Stored data entries:
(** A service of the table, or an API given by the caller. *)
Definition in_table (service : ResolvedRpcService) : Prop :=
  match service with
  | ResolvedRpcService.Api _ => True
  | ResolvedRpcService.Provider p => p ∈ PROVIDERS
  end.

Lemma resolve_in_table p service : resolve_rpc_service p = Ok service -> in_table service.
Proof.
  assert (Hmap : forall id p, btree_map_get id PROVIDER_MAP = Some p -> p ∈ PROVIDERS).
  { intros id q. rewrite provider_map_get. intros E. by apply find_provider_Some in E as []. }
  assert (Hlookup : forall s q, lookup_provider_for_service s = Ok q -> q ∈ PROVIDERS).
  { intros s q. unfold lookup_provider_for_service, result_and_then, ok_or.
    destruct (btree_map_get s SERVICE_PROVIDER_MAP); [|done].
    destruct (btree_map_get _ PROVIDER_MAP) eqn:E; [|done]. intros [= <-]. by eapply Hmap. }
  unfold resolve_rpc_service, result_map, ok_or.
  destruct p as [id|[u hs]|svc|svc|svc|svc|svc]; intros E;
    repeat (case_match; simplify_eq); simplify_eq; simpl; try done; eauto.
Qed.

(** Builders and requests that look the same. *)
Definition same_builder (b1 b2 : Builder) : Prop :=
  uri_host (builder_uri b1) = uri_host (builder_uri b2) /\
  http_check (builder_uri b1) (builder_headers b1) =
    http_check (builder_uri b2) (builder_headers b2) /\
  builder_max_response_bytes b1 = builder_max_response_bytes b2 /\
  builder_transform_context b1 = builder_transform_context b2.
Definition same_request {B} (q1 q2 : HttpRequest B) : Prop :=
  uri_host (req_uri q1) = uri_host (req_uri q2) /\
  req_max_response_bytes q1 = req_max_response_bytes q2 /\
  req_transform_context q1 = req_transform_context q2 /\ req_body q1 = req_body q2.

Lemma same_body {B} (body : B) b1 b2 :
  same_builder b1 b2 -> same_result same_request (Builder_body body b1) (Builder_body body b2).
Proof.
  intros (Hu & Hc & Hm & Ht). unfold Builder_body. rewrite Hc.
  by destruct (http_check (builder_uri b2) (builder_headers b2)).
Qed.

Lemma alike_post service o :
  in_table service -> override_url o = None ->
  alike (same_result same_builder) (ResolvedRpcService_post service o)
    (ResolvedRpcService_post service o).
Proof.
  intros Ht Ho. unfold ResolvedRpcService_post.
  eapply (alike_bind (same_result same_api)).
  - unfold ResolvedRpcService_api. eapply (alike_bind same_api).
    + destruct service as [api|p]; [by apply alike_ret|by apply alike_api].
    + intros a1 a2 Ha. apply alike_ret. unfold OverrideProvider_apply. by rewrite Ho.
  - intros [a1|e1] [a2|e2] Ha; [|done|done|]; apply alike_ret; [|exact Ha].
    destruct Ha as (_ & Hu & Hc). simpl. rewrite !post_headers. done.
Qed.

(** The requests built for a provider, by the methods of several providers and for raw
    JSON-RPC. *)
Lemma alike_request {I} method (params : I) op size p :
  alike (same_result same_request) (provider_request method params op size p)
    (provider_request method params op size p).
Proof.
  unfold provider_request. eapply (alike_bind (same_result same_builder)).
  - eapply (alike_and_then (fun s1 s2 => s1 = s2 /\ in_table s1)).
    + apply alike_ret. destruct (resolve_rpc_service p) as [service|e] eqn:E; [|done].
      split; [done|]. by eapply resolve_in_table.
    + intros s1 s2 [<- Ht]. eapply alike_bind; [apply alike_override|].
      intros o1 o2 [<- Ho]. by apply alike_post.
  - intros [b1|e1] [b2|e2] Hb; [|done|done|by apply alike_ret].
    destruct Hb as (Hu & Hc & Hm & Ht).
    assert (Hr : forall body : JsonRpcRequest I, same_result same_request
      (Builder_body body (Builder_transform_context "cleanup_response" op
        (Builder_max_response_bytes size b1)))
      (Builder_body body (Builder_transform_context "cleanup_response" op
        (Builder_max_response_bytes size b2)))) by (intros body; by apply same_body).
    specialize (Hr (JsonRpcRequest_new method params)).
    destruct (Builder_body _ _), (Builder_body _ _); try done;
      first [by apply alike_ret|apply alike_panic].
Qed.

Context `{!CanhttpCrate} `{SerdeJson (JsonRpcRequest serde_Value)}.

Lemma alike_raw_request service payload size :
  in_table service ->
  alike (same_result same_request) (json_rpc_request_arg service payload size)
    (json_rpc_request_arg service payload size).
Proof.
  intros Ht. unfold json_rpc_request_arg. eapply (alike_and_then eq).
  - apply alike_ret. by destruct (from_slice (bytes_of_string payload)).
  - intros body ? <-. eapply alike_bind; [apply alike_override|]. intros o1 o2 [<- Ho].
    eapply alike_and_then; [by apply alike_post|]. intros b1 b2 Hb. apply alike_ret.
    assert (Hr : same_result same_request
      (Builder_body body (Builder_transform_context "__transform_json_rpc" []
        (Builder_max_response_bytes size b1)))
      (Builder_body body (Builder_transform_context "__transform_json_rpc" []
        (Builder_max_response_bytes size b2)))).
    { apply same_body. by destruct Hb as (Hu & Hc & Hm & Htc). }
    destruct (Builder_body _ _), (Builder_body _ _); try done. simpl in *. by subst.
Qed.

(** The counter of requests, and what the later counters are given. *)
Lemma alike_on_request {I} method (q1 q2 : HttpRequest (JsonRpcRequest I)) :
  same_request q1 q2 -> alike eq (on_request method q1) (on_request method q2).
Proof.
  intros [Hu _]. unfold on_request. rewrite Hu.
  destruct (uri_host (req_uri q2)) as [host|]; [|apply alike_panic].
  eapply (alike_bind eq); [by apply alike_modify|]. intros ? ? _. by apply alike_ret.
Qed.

...

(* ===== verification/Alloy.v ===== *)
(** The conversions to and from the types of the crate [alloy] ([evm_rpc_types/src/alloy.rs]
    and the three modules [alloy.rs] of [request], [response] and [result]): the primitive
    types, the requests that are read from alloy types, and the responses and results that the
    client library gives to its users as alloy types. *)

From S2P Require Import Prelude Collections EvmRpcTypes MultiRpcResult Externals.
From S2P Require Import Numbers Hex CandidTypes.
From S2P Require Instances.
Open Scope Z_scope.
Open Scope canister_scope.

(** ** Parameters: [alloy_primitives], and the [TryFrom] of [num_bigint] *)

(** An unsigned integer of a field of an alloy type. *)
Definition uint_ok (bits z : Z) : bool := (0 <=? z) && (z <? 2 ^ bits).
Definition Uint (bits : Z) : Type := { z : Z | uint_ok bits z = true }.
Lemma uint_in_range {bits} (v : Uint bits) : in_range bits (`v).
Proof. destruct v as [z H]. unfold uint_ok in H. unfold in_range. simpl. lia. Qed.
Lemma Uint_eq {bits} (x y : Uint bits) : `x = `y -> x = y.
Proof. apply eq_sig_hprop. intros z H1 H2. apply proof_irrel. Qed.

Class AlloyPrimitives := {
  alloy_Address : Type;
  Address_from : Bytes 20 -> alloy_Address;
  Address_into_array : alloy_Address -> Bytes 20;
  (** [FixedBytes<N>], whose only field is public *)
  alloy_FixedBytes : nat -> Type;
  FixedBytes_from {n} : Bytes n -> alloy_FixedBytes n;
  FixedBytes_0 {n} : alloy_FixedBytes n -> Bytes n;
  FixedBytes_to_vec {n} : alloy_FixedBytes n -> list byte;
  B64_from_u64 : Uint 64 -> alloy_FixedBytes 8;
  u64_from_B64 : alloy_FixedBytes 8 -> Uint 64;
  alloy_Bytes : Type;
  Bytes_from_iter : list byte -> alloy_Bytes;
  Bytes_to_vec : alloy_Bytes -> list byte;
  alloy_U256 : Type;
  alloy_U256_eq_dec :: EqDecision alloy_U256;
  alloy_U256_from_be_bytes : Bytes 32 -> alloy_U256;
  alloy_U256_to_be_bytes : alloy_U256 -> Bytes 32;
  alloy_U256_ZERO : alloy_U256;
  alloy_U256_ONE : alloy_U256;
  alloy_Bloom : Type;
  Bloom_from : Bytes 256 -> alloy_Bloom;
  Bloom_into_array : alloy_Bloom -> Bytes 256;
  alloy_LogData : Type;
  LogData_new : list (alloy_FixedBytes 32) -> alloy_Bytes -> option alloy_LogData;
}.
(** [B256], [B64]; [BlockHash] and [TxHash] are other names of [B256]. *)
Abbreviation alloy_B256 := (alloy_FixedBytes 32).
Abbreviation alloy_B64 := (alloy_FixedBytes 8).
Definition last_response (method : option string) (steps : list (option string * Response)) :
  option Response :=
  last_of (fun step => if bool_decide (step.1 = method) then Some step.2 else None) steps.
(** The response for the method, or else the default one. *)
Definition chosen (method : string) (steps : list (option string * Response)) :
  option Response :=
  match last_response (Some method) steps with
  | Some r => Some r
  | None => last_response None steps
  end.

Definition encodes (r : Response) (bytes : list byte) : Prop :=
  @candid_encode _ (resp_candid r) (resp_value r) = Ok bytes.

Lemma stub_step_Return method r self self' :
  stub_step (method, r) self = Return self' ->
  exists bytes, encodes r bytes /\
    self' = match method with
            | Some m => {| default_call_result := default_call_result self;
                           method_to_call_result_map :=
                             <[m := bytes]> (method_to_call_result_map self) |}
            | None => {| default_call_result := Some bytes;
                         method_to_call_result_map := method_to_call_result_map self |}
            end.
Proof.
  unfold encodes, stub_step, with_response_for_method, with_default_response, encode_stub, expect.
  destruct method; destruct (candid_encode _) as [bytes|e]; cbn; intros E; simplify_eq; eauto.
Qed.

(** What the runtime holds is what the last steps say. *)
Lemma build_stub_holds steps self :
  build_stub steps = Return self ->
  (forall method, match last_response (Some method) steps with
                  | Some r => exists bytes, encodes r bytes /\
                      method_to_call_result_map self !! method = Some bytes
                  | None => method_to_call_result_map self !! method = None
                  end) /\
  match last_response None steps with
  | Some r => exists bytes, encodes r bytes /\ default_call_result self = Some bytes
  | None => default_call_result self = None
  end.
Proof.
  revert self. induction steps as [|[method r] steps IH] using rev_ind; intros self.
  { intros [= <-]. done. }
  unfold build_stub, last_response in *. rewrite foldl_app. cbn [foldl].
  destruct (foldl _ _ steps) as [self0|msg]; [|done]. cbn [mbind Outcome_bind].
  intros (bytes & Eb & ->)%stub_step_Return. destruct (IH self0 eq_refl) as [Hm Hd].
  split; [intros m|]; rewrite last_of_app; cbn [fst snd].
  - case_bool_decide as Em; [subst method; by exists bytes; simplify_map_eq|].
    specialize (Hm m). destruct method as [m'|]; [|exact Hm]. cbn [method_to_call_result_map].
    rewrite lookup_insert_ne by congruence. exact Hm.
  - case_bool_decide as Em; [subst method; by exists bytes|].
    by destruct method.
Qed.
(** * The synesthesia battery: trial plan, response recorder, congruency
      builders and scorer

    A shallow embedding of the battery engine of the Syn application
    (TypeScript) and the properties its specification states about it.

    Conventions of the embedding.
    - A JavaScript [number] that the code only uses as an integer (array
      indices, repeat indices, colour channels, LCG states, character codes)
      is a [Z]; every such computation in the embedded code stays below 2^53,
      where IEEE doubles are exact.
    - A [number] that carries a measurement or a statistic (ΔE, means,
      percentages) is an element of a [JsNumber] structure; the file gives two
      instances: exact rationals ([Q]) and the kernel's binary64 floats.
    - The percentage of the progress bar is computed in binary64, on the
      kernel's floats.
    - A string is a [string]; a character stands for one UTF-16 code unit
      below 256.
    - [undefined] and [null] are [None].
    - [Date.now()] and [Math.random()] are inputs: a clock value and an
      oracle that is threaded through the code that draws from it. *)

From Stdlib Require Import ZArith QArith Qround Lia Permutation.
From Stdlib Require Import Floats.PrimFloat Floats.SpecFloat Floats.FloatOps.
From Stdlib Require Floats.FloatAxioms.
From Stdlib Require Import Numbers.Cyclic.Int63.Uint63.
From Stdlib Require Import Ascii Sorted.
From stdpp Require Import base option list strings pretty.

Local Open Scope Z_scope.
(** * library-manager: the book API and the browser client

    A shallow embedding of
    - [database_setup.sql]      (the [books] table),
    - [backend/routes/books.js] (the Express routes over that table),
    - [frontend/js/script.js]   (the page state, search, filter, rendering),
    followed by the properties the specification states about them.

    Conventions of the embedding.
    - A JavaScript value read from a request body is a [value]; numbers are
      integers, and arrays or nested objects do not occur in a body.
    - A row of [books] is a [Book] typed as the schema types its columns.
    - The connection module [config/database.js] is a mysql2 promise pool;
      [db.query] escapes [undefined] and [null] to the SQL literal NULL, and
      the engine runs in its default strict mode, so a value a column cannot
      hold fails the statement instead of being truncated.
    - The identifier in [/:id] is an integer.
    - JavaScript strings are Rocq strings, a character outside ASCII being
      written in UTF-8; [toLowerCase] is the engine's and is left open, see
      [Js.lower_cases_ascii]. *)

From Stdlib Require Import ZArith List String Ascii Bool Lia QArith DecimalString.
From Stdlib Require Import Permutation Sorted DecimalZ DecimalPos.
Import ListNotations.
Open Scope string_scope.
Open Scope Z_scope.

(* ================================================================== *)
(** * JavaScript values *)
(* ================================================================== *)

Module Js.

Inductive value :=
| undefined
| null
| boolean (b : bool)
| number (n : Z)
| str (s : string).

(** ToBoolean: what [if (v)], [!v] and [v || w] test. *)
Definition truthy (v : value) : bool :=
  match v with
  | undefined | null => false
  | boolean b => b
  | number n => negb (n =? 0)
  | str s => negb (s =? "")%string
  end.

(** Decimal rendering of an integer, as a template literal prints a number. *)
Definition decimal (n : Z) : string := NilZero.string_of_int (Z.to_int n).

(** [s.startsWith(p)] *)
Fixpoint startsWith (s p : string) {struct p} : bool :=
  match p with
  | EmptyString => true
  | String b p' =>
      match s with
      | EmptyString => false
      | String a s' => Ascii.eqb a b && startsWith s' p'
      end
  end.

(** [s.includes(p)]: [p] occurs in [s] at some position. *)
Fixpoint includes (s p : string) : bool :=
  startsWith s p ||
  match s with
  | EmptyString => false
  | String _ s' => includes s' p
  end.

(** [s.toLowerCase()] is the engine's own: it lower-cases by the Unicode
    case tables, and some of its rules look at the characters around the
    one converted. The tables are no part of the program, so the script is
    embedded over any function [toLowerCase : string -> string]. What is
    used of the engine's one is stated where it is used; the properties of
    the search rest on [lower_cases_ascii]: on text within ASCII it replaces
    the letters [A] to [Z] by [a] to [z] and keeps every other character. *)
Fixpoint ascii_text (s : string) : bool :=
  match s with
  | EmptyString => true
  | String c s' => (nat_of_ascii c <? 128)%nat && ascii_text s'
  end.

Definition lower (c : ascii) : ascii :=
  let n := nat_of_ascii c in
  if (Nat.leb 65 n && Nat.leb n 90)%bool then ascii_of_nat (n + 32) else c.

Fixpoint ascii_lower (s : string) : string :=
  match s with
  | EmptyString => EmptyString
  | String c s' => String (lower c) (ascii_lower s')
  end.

* * *

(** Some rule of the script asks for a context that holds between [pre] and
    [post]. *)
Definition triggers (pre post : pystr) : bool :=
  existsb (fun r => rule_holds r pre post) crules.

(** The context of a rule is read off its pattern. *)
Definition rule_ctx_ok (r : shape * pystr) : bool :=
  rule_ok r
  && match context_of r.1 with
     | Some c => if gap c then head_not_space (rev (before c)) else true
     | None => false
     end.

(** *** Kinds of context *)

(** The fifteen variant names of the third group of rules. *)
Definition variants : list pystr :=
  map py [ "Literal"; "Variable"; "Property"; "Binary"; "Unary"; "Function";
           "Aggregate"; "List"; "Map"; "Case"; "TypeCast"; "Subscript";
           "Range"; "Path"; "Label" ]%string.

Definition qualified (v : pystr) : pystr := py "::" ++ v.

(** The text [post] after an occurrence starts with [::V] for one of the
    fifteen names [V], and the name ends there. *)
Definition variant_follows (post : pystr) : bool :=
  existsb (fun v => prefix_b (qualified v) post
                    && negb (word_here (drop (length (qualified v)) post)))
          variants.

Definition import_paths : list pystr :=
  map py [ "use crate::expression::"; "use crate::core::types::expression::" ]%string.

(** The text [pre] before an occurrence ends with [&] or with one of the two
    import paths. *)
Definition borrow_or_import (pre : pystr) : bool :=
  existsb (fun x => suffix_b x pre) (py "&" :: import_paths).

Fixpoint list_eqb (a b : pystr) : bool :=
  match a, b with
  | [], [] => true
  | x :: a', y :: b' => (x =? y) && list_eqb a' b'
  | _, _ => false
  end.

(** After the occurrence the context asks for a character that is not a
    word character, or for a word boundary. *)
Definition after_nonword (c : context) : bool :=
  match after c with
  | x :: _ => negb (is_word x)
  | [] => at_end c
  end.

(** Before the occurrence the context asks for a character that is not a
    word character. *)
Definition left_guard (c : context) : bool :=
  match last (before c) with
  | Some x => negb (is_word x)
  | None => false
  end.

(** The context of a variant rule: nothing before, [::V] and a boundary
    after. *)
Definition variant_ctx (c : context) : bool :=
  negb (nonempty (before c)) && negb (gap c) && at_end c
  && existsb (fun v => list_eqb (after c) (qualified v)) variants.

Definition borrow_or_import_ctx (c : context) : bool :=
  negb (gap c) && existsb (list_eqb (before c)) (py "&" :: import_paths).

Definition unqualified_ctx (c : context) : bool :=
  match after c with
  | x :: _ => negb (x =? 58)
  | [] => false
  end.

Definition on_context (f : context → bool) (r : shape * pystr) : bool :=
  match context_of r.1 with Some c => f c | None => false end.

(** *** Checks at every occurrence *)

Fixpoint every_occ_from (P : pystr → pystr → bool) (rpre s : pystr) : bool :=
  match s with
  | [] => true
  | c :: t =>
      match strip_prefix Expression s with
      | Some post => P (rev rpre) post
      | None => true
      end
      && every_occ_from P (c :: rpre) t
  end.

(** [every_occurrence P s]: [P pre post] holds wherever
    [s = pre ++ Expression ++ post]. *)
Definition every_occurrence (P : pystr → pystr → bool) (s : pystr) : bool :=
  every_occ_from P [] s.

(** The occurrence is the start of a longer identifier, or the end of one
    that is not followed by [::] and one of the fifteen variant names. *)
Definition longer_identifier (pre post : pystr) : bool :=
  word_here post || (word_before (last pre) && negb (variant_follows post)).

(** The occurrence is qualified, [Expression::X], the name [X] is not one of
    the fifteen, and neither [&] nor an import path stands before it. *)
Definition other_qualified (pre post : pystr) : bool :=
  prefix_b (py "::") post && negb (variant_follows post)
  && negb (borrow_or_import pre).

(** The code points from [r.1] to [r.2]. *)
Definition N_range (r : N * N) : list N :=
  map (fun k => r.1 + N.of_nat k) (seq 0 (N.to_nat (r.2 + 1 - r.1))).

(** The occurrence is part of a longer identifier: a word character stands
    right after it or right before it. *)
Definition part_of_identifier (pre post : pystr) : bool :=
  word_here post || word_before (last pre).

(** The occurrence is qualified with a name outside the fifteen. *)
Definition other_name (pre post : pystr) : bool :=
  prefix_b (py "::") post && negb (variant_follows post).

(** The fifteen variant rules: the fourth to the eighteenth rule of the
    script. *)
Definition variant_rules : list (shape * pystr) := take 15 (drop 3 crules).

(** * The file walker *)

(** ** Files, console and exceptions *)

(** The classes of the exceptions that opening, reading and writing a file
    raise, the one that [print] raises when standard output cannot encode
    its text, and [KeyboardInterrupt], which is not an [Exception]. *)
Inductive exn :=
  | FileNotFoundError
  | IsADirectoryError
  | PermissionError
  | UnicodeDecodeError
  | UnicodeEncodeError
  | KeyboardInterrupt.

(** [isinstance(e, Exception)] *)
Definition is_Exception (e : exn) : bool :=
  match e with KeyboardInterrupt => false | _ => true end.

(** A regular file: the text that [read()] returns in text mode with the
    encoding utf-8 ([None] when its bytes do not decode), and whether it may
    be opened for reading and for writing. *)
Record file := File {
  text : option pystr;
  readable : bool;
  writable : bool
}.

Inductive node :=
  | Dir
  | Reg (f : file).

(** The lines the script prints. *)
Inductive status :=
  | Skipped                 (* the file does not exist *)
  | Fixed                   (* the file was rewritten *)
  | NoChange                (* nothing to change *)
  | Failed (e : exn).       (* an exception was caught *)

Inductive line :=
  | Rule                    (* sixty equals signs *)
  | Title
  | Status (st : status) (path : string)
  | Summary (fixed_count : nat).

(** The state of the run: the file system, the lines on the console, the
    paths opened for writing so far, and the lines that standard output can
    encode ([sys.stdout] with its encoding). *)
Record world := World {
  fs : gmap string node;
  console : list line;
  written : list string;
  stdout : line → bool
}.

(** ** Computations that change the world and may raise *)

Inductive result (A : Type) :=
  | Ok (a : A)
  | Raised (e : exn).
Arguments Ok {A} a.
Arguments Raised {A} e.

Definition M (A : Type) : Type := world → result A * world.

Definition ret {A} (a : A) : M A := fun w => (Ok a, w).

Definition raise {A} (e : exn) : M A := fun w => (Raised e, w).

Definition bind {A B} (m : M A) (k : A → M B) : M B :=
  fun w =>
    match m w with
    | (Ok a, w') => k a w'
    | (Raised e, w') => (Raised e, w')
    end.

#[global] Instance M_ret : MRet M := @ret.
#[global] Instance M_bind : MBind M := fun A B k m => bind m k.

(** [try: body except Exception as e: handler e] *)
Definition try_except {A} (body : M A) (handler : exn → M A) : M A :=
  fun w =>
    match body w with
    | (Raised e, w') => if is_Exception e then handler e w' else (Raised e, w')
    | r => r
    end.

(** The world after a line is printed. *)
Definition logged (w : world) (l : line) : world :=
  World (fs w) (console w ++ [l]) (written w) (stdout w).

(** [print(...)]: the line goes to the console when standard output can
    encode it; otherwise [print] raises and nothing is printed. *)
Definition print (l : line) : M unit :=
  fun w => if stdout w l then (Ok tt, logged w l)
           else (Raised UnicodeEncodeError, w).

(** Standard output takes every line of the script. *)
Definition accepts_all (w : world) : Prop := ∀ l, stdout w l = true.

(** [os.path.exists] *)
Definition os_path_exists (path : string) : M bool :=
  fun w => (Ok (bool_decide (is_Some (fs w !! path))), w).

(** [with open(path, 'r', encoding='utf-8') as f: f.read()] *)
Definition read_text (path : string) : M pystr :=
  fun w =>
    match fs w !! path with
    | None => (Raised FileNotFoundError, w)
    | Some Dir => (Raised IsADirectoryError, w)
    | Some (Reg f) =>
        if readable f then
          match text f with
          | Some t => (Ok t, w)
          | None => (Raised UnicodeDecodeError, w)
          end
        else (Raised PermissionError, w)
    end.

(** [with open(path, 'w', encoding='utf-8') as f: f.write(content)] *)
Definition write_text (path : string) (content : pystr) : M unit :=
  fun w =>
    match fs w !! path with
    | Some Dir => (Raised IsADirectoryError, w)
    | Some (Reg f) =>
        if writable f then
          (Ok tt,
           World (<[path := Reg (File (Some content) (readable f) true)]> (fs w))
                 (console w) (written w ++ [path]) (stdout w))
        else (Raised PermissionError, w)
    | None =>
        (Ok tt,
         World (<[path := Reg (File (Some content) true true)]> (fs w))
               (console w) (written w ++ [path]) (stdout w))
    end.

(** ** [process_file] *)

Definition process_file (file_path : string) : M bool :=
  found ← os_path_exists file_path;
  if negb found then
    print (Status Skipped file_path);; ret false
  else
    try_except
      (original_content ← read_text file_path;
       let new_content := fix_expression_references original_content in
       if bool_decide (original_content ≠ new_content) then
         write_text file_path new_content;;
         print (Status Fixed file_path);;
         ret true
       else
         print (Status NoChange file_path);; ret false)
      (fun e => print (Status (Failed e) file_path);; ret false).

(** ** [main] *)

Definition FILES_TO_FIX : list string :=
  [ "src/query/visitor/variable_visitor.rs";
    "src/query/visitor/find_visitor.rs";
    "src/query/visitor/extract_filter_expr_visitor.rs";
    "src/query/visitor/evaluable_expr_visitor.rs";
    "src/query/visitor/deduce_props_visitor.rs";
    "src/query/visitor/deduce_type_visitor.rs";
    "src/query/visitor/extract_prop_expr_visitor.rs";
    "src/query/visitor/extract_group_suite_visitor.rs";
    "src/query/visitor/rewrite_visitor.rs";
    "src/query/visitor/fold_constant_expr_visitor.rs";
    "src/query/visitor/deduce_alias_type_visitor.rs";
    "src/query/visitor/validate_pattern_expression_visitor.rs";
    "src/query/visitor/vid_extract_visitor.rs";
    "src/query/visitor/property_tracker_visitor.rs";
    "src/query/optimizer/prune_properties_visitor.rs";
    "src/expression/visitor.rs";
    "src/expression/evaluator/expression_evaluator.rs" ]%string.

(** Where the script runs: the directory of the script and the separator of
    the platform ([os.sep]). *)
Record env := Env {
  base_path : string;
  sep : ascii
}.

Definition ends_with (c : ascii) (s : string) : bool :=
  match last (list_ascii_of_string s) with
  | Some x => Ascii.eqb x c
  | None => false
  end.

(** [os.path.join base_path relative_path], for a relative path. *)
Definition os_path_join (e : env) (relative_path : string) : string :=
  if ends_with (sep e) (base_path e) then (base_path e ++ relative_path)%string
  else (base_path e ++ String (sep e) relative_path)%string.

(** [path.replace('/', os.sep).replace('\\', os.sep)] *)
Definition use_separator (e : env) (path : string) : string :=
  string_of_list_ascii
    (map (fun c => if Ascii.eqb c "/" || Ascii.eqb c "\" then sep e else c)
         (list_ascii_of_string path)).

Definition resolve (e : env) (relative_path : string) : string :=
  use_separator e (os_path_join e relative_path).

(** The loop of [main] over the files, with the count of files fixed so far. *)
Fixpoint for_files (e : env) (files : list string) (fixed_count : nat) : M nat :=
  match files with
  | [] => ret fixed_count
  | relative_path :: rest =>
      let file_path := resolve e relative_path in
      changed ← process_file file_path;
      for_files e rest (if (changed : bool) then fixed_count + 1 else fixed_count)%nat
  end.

*Requirement:* Beginning at the line with "(s : string)." and ending at the line with "used of the", reproduce each line of the data above exactly, and add no other lines.

*Your solution:*
| str (s : string).

(** ToBoolean: what [if (v)], [!v] and [v || w] test. *)
Definition truthy (v : value) : bool :=
  match v with
  | undefined | null => false
  | boolean b => b
  | number n => negb (n =? 0)
  | str s => negb (s =? "")%string
  end.

(** Decimal rendering of an integer, as a template literal prints a number. *)
Definition decimal (n : Z) : string := NilZero.string_of_int (Z.to_int n).

(** [s.startsWith(p)] *)
Fixpoint startsWith (s p : string) {struct p} : bool :=
  match p with
  | EmptyString => true
  | String b p' =>
      match s with
      | EmptyString => false
      | String a s' => Ascii.eqb a b && startsWith s' p'
      end
  end.

(** [s.includes(p)]: [p] occurs in [s] at some position. *)
Fixpoint includes (s p : string) : bool :=
  startsWith s p ||
  match s with
  | EmptyString => false
  | String _ s' => includes s' p
  end.

(** [s.toLowerCase()] is the engine's own: it lower-cases by the Unicode
    case tables, and some of its rules look at the characters around the
    one converted. The tables are no part of the program, so the script is
    embedded over any function [toLowerCase : string -> string]. What is
    used of the engine's one is stated where it is used; the properties of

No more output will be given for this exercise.